START Data under study
(* ===== verification/ProxyLink.v ===== *)
(** The ProxyFS client and server together: the data path of proxied files, end to end.

    The client's task (src/src/proxyfs/proxyfs_client.c) has the proxy files, the server's
    (proxyfs_server.c) the real files.  [c2s] and [s2c] are the messages on their way in
    either direction: those in the queue of the sending peer, on the wire and in the
    receive buffer of the other peer, which [ProxyMsg] shows to be a reliable FIFO.  A
    step is one call of an operation of [ProxyFile] or [ProxyReal] by a task or by a user
    process, in any interleaving, with any outcome of its allocations and of its accesses to
    user memory; messages of all the files share the two queues. *)

From S2P Require Import Prelude CircBuf KkcSock ProxyMsg ProxyFile ProxyReal.

Section link.
Context {B : Type} `{Vfs B}.

(** ** Messages on their way *)

Definition is_msg (num id : Z) (m : pmsg) : bool := (msg_num m.1 =? num) && (file_ident m.1 =? id).

(** The data for file [id], and the number of bytes of it that are confirmed. *)
Fixpoint in_flight (id : Z) (q : list pmsg) : list Z :=
  match q with
  | [] => []
  | m :: q => (if is_msg MSG_WRITE id m then m.2 else []) ++ in_flight id q
  end.
Fixpoint acks (id : Z) (q : list pmsg) : Z :=
  match q with
  | [] => 0
  | m :: q => (if is_msg MSG_WRITE_RESP id m then le_value (ztake 4 m.2) else 0) + acks id q
  end.

Definition msg_ok (m : pmsg) : Prop :=
  (msg_num m.1 = MSG_WRITE -> data_size m.1 = zlen m.2) /\
  (msg_num m.1 = MSG_WRITE_RESP -> 0 <= le_value (ztake 4 m.2)).

Lemma in_flight_app id q r : in_flight id (q ++ r) = in_flight id q ++ in_flight id r.
Proof. induction q as [|m q IH]; simpl; [done|]. by rewrite IH, app_assoc. Qed.

Lemma acks_app id q r : acks id (q ++ r) = acks id q + acks id r.
Proof. induction q as [|m q IH]; simpl; [done|]. lia. Qed.

Lemma acks_nonneg id q : Forall msg_ok q -> 0 <= acks id q.
Proof.
  induction 1 as [|m q [_ Hm] _ IH]; simpl; [lia|]. unfold is_msg.
  destruct (msg_num m.1 =? MSG_WRITE_RESP) eqn:E; simpl; [|lia].
  apply Z.eqb_eq in E. specialize (Hm E). destruct (_ =? id); lia.
Qed.

(** ** The two tasks *)

(** The real files are found by the identifier of their parent part. *)
Fixpoint find_real (sf : list (proxyfs_real_file B)) (id : Z) : option (proxyfs_real_file B) :=
  match sf with
  | [] => None
  | r :: l => if proxyfs_file_get_file_ident (parent r) =? id then Some r else find_real l id
  end.
Fixpoint store_real (id : Z) (r : proxyfs_real_file B) (sf : list (proxyfs_real_file B)) :=
  match sf with
  | [] => []
  | q :: l => if proxyfs_file_get_file_ident (parent q) =? id then r :: l else q :: store_real id r l
  end.

Record link := mk_link {
  cf : list proxyfs_file_t;
  sf : list (proxyfs_real_file B);
  c2s : list pmsg;
  s2c : list pmsg
}.

(** What is visible of a step: data accepted from the user of file [id] ([user], stored
    as [b]), data given to the user, data read from the real file.  The client's or the
    server's task sent data of the file, and [n] bytes of it were counted as sent although no
    message carries them.  A process passed memory that it cannot access, or its first read of a
    pipe was interrupted. *)
Inductive label :=
| UserWrote (id : Z) (user b : list Z)
| UserRead (id : Z) (b : list Z)
| Fetched (id : Z) (b : list Z)
| ClientSent (id n : Z)
| ServerSent (id n : Z)
| BadAccess (id : Z)
| Tau.

(** Files of these identifiers are pipes. *)
Context (is_pipe : Z -> bool).

Definition ops_match (id : Z) (k : proxyfs_proxy_file_ops) : Prop :=
  match k with generic_proxy_file_ops => is_pipe id = false | pipe_proxy_file_ops _ => is_pipe id = true end.

Definition msg_list (m : option proxyfs_msg) : list pmsg :=
  match m with Some m => [content m] | None => [] end.

(** The bytes that become counted as sent, less those that the message carries. *)
Definition lost_bytes (a a' : proxyfs_file_t) (m : option proxyfs_msg) : Z :=
  write_buf_unconfirmed a' - write_buf_unconfirmed a - zlen (concat (snd <$> msg_list m)).

(** The conditions of a good read: the check of the address passes, all of the memory can be
    written, and a pipe may be read. *)
Definition read_fine (k : proxyfs_proxy_file_ops) (ok : bool) (a : proxyfs_file_t) (lim count : Z) : Prop :=
  ok = true /\ count <= lim /\ read_allowed k a.

(** [ok]: the check of the user's address; [kb], [km], [mem]: the allocations.  The system
    calls limit a count to less than 2^31.  A step that has no result, since the code uses a message
    that it could not allocate, does not return. *)
Inductive step : link -> label -> link -> Prop :=
| step_user_write l id k ok a user count n a' :
    proxyfs_task_find_file (cf l) id = Some a -> ops_match id k ->
    0 <= count < 2 ^ 31 -> (ok = true -> count <= zlen user) ->
    proxyfs_proxy_file_write_user k ok a user count = Some (n, a') ->
    step l (UserWrote id (ztake n user) (written_bytes k n user))
      (mk_link (store_file id a' (cf l)) (sf l) (c2s l) (s2c l))
| step_bad_write l id k a user count n a' :
    proxyfs_task_find_file (cf l) id = Some a -> ops_match id k ->
    0 <= count < 2 ^ 31 -> zlen user < count ->
    proxyfs_proxy_file_write_user k true a user count = Some (n, a') ->
    step l (BadAccess id) (mk_link (store_file id a' (cf l)) (sf l) (c2s l) (s2c l))
| step_user_read l id k ok mem a lim count n d a' msg :
    proxyfs_task_find_file (cf l) id = Some a -> ops_match id k ->
    0 <= count < 2 ^ 31 -> read_fine k ok a lim count ->
    proxyfs_proxy_file_read_user k ok mem a lim count = Some (n, d, a', msg) ->
    step l (UserRead id d) (mk_link (store_file id a' (cf l)) (sf l) (c2s l ++ [content msg]) (s2c l))
| step_bad_read l id k ok mem a lim count n d a' msg :
    proxyfs_task_find_file (cf l) id = Some a -> ops_match id k ->
    0 <= count < 2 ^ 31 -> ~ read_fine k ok a lim count ->
    proxyfs_proxy_file_read_user k ok mem a lim count = Some (n, d, a', msg) ->
    step l (BadAccess id) (mk_link (store_file id a' (cf l)) (sf l) (c2s l ++ [content msg]) (s2c l))
| step_client_send l id kb km a info res a' m :
    proxyfs_task_find_file (cf l) id = Some a ->
    proxyfs_task_send_write_buf kb km info a = Some (res, a', m) ->
    step l (ClientSent id (lost_bytes a a' m))
      (mk_link (store_file id a' (cf l)) (sf l) (c2s l ++ msg_list m) (s2c l))
| step_client_recv l m q files own :
    s2c l = m :: q -> proxyfs_task_handle_msg (cf l) m.1 m.2 = Some (files, own) ->
    step l Tau (mk_link files (sf l) (c2s l) q)
| step_server_send l id kb km r info res p' m :
    find_real (sf l) id = Some r ->
    proxyfs_task_send_write_buf kb km info (parent r) = Some (res, p', m) ->
    step l (ServerSent id (lost_bytes (parent r) p' m))
      (mk_link (cf l) (store_real id (with_parent p' r) (sf l)) (c2s l) (s2c l ++ msg_list m))
| step_server_recv l m q files own :
    c2s l = m :: q -> proxyfs_task_handle_msg (parent <$> sf l) m.1 m.2 = Some (files, own) ->
    step l Tau (mk_link (cf l) (zip_with with_parent files (sf l)) q (s2c l))
| step_server_round l id mem r r' ms b :
    find_real (sf l) id = Some r -> server_process_file mem r = Some (Some r', ms) ->
    contents (wbuf r') = contents (wbuf r) ++ b ->
    step l (Fetched id b) (mk_link (cf l) (store_real id r' (sf l)) (c2s l) (s2c l ++ (content <$> ms))).
(* ===== verification/CcfsFilter.v ===== *)
(** The name filter of the caching file system (src/src/ccfs/filter.h, filter.c): which files
    may be cached.  A filter is a list of patterns parsed from a mount option; a pattern is a
    name, a name with a leading [*], or the word OLD, which stands for files that were
    created before the filter and for directories.

    Names and patterns are lists of bytes.  Results of [kmalloc] and the current time are
    arguments. *)

From S2P Require Import Prelude.

Record timespec := mk_timespec { tv_sec : Z; tv_nsec : Z }.

(** [timespec_compare] of include/linux/time.h. *)
Definition timespec_compare (a b : timespec) : Z :=
  if tv_sec a <? tv_sec b then -1
  else if tv_sec b <? tv_sec a then 1
  else tv_nsec a - tv_nsec b.

(** [S_ISDIR] on the low 16 bits of a mode. *)
Definition S_IFMT : Z := 61440.
Definition S_IFDIR : Z := 16384.
Definition S_ISDIR (m : Z) : bool := Z.land m S_IFMT =? S_IFDIR.

Record filter_pattern := mk_pattern {
  pattern : option (list Z);
  pattern_length : Z;
  older_than : timespec
}.

(** [struct filter]: the patterns in the order of the list. *)
Definition filter : Type := list filter_pattern.

Definition create_filter (kmalloc_ok : bool) : option filter := if kmalloc_ok then Some [] else None.
(* ===== verification/Delivery.v ===== *)
(** Delivery of process messages: from the receiving thread through the manager
    (tcmi_migman.c) to the queue of the task (tcmi_task.c), and what the task's process does
    with an exit message (tcmi_shadowtask.c, tcmi_migcom.c). *)

From stdpp Require Import gmap.
From S2P Require Import Prelude Effect SlotVec Transaction KkcSock MsgId Messages Queue Msg NpmParams World Task TaskOps Migcom Migman.

Lemma t_ref_back t : t_set_ref (t_ref t + 1 - 1) (t_set_ref (t_ref t + 1) t) = t.
Proof. unfold t_set_ref, t_with; cbn. replace (t_ref t + 1 - 1) with (t_ref t) by lia. by destruct t. Qed.

(** An unlocked queue with the given elements. *)
Definition unlocked (q : tcmi_queue) (l : list Z) : Prop := q_lock q = false /\ queue q = l.

Lemma queue_add_unlocked q l e : unlocked q l -> exists q', tcmi_queue_add q e = Some q' /\ unlocked q' (l ++ [e]).
Proof.
  intros [Hl Hq]. unfold tcmi_queue_add, tcmi_queue_lock. rewrite Hl. cbn. eexists. split; [done|]. split; cbn; by rewrite ?Hq.
Qed.
Lemma queue_remove_unlocked q e l :
  unlocked q (e :: l) -> exists q', tcmi_queue_remove q = Some (Some e, q') /\ unlocked q' l.
Proof.
  intros [Hl Hq]. unfold tcmi_queue_remove, tcmi_queue_lock. rewrite Hl. cbn.
  unfold __tcmi_queue_remove, tcmi_queue_empty. cbn. rewrite Hq. cbn. eexists. split; [done|]. by split.
Qed.

Section delivery.
Context {S : Type} `{Sock S}.
Implicit Type w : kw S.

Lemma kw_tasks_id w : set_tasks (fun _ => tasks w) w = w.
Proof. by destruct w. Qed.

(** ** References of tasks *)

Lemma wp_task_get p t Q G w :
  tasks w !! p = Some t -> Q (Some p) (set_tasks (insert p (t_set_ref (t_ref t + 1) t)) w) ->
  wp (tcmi_task_get (Some p)) Q G w.
Proof. intros Ht HQ. unfold tcmi_task_get. step. by step. Qed.

(** Dropping a reference that is not the last one. *)
Lemma wp_task_put_more free p t Q G w :
  tasks w !! p = Some t -> 1 < t_ref t -> Q tt (set_tasks (insert p (t_set_ref (t_ref t - 1) t)) w) ->
  wp (tcmi_task_put free (Some p)) Q G w.
Proof.
  intros Ht Hr HQ. unfold tcmi_task_put. do 2 step. replace (t_ref t - 1 =? 0) with false by lia. exact HQ.
Qed.

(** The process of a pid, if a task is attached to it. *)
Definition attached w (pid : Z) : option Z :=
  l ← procs w !! pid; if mig_mode_handler l then p_task l else None.

Lemma wp_find_by_pid pid Q G w :
  match attached w pid with
  | None => Q None w
  | Some p => exists t, tasks w !! p = Some t /\ Q (Some p) (set_tasks (insert p (t_set_ref (t_ref t + 1) t)) w)
  end ->
  wp (tcmi_taskhelper_find_by_pid pid) Q G w.
Proof.
  unfold attached, tcmi_taskhelper_find_by_pid. intros HQ. step. destruct (procs w !! pid) as [l|]; [|exact HQ].
  cbn in HQ. destruct (mig_mode_handler l); [|exact HQ]. destruct (p_task l) as [p|]; [|exact HQ].
  destruct HQ as (t & Ht & HQ). by eapply wp_task_get.
Qed.

Lemma set_tasks_ref w p t t' :
  set_tasks (insert p t') (set_tasks (insert p t) w) = set_tasks (insert p t') w.
Proof. unfold set_tasks; cbn. by rewrite insert_insert_eq. Qed.
Lemma set_tasks_same w p t : tasks w !! p = Some t -> set_tasks (insert p t) w = w.
Proof. intros Ht. unfold set_tasks. rewrite insert_id by done. by destruct w. Qed.

(** The message of a request is added to the queue. *)
Lemma deliver_request (a : Z) (m : tcmi_msg) q l (tw : world) :
  trans_resp m = 0 -> unlocked q l ->
  exists q', tcmi_msg_deliver a m q tw = Some (0, m, q', tw) /\ unlocked q' (l ++ [a]).
Proof.
  intros Hr Hq. destruct (queue_add_unlocked q l a Hq) as (q' & Ha & Hq'). exists q'. split; [|done].
  unfold tcmi_msg_deliver. rewrite Hr. cbn. by rewrite Ha.
Qed.

(** Delivery changes at most the transaction pointer of the message. *)
Lemma deliver_same_msg (a : Z) (m : tcmi_msg) q (tw : world) r m' q' tw' :
  tcmi_msg_deliver a m q tw = Some (r, m', q', tw') -> body m' = body m /\ msg_id m' = msg_id m.
Proof.
  unfold tcmi_msg_deliver. intros Hd.
  repeat (case_match || (apply bind_Some in Hd as (? & ? & Hd))); simplify_eq; done.
Qed.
END Data under study
What to produce>
Copy out each line in the preceding records that contains "UserRead".

Output below>
| UserRead (id : Z) (b : list Z)
    step l (UserRead id d) (mk_link (store_file id a' (cf l)) (sf l) (c2s l ++ [content msg]) (s2c l))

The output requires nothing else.